- What you will do
Each line of the records below that holds "gmap" should be returned.

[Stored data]
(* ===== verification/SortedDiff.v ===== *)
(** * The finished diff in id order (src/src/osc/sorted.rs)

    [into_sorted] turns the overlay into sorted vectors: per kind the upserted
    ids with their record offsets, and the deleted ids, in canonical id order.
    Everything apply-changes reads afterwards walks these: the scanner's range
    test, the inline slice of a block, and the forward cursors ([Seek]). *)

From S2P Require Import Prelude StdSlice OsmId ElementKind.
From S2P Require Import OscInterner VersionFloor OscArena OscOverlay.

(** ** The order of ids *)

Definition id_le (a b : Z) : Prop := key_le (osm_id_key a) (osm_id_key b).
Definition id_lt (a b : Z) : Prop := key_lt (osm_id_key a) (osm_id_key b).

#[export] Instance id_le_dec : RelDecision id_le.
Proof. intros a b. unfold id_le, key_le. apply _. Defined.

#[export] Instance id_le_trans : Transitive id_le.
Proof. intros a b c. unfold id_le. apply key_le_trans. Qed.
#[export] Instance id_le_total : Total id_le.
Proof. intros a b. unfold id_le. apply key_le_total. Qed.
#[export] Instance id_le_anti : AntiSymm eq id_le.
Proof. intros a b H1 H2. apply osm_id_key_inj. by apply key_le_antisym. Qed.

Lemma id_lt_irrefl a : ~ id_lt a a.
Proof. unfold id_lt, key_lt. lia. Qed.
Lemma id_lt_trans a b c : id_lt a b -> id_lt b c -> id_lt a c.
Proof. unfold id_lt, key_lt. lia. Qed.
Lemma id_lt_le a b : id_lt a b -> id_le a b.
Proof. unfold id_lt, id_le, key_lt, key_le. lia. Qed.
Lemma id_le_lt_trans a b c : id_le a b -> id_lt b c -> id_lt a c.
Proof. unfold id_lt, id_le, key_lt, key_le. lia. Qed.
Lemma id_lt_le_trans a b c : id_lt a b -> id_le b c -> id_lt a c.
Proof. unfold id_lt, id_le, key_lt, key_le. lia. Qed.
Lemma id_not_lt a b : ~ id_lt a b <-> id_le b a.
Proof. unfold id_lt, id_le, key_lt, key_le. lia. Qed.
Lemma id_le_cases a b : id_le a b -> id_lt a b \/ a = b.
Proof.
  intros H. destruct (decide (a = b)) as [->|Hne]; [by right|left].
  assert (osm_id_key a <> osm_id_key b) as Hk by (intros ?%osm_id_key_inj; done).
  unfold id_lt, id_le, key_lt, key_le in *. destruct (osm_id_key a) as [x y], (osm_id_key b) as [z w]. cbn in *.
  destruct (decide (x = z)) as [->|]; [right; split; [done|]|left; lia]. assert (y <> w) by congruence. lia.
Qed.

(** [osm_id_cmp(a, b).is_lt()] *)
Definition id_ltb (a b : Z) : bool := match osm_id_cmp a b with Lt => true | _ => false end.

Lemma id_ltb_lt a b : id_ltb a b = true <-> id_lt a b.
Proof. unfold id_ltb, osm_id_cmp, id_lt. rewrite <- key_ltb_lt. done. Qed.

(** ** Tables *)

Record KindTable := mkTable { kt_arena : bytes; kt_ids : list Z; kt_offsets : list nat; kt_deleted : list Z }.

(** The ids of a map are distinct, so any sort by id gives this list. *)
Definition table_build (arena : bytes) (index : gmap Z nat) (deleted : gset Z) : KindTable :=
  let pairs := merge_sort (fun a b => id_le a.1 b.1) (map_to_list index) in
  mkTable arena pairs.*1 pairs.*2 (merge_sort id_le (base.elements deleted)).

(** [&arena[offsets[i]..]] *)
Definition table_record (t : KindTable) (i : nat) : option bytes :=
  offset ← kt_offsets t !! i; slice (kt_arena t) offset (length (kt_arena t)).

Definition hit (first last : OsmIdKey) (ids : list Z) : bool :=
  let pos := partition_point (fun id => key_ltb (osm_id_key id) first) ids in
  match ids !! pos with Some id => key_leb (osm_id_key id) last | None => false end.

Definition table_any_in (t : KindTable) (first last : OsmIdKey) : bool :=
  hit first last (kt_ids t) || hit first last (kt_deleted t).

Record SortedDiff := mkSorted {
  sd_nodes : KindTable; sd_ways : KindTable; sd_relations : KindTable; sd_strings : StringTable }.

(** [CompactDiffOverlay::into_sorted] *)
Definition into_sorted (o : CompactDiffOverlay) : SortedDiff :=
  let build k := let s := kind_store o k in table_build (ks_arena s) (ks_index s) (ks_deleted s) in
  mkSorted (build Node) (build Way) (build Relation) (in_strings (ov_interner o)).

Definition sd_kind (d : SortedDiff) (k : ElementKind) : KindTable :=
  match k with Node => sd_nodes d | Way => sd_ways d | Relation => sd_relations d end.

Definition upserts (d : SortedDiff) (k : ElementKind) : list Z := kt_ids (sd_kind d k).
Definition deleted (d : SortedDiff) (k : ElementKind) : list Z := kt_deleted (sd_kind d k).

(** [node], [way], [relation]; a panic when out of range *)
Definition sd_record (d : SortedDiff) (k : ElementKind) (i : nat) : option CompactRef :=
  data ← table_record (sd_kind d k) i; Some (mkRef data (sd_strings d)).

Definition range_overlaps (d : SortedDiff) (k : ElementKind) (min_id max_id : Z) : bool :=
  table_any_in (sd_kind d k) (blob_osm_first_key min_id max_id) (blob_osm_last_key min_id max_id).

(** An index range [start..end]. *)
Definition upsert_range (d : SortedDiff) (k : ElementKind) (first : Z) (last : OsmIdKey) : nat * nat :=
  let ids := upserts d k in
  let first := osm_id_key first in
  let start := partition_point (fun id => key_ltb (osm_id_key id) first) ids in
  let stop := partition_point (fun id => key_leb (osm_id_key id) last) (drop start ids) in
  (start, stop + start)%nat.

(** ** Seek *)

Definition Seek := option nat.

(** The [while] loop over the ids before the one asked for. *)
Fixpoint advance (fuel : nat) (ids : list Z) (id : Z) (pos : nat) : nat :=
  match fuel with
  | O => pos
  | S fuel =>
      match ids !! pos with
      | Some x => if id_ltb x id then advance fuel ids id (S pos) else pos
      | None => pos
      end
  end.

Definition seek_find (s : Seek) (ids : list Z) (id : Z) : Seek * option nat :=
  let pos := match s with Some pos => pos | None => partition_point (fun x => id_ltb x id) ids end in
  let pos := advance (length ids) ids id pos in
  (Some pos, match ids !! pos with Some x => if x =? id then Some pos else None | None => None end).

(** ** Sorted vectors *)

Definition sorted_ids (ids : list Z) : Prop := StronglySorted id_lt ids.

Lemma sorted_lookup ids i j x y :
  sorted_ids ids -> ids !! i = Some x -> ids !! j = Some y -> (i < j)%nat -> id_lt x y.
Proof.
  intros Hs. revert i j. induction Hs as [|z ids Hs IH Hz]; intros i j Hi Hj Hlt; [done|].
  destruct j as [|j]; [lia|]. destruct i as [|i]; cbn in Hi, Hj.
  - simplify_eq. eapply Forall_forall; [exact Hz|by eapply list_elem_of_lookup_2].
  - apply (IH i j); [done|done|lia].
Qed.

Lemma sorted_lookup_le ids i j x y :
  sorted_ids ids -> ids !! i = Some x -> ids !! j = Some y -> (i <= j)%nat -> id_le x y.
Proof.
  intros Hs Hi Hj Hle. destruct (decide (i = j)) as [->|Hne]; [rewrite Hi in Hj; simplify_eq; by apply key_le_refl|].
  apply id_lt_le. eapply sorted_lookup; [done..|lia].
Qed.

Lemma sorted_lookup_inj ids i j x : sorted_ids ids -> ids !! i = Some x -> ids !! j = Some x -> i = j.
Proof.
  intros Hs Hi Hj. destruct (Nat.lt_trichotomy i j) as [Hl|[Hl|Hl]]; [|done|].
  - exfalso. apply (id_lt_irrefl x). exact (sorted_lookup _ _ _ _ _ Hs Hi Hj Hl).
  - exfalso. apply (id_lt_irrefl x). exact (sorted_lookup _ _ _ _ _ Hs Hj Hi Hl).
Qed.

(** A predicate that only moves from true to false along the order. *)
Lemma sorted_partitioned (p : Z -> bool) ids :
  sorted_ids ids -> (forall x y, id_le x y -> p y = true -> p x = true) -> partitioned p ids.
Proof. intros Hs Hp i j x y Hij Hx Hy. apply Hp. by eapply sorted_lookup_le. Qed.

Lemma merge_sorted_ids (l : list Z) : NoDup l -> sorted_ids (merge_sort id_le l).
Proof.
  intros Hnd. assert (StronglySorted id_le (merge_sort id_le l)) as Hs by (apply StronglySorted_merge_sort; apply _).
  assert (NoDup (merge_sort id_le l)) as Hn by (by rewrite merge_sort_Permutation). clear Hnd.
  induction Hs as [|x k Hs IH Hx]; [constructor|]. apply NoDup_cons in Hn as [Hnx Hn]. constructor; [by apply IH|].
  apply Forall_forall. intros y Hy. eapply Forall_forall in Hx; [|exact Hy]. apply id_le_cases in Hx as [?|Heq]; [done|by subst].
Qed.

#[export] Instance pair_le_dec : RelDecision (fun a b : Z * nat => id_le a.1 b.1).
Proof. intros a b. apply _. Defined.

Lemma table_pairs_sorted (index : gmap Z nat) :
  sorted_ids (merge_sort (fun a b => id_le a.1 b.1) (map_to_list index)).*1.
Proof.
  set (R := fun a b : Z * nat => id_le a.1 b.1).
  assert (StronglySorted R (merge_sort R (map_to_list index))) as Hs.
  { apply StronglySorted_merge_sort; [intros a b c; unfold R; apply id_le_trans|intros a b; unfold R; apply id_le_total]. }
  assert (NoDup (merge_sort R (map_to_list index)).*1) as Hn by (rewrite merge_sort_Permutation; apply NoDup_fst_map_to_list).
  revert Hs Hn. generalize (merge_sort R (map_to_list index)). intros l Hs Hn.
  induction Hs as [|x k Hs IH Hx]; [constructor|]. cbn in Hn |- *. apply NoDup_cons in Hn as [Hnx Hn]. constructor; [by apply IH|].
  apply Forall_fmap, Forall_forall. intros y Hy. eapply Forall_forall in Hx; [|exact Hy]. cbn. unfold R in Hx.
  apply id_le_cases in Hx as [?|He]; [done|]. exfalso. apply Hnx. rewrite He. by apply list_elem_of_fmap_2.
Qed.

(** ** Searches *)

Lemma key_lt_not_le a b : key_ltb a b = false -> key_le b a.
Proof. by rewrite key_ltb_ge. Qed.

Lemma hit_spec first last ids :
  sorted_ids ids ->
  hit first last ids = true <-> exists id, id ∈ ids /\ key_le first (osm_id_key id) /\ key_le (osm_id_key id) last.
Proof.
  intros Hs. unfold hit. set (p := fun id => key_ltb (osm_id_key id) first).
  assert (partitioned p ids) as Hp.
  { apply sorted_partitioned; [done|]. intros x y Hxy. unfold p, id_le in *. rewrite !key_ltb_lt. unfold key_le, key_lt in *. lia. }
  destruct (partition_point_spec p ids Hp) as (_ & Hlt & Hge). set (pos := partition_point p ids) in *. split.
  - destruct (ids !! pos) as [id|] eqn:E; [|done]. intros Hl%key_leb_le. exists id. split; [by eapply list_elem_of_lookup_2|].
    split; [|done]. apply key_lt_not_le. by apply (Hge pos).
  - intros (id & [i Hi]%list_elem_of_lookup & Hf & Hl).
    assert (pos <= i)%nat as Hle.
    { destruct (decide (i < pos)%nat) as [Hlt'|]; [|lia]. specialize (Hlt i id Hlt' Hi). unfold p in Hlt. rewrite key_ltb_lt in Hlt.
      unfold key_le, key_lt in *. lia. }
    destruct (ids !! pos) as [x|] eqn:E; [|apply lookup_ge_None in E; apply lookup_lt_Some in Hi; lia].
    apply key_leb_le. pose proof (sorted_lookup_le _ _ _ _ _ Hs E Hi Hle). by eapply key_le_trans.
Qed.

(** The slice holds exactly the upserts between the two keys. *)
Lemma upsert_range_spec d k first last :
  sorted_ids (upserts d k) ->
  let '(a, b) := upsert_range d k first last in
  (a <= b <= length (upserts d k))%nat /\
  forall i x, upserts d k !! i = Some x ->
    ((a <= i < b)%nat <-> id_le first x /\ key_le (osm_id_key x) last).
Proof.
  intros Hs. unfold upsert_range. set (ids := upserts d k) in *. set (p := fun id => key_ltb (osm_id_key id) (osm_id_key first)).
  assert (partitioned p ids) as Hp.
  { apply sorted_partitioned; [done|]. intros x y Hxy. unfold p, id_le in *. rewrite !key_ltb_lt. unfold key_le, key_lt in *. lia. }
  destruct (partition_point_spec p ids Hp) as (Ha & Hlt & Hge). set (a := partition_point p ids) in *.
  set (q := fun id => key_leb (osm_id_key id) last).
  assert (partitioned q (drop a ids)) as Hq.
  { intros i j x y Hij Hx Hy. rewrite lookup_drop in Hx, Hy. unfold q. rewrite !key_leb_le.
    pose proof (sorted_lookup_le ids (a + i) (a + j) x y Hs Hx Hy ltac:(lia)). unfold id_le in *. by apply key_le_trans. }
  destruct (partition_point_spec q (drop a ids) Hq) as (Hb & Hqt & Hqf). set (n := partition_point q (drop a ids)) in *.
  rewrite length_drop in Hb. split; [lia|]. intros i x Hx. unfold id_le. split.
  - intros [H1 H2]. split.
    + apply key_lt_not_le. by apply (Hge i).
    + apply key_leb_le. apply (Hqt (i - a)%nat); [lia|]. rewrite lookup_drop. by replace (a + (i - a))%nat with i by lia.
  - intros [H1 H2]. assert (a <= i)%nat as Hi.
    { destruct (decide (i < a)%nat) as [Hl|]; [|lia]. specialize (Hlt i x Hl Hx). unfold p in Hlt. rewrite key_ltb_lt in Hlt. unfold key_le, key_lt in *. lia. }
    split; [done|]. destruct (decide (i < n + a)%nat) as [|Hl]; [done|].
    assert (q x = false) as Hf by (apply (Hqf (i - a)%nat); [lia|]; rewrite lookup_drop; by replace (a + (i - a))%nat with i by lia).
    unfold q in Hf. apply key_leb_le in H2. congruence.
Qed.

- Reply
Definition table_build (arena : bytes) (index : gmap Z nat) (deleted : gset Z) : KindTable :=
Lemma table_pairs_sorted (index : gmap Z nat) :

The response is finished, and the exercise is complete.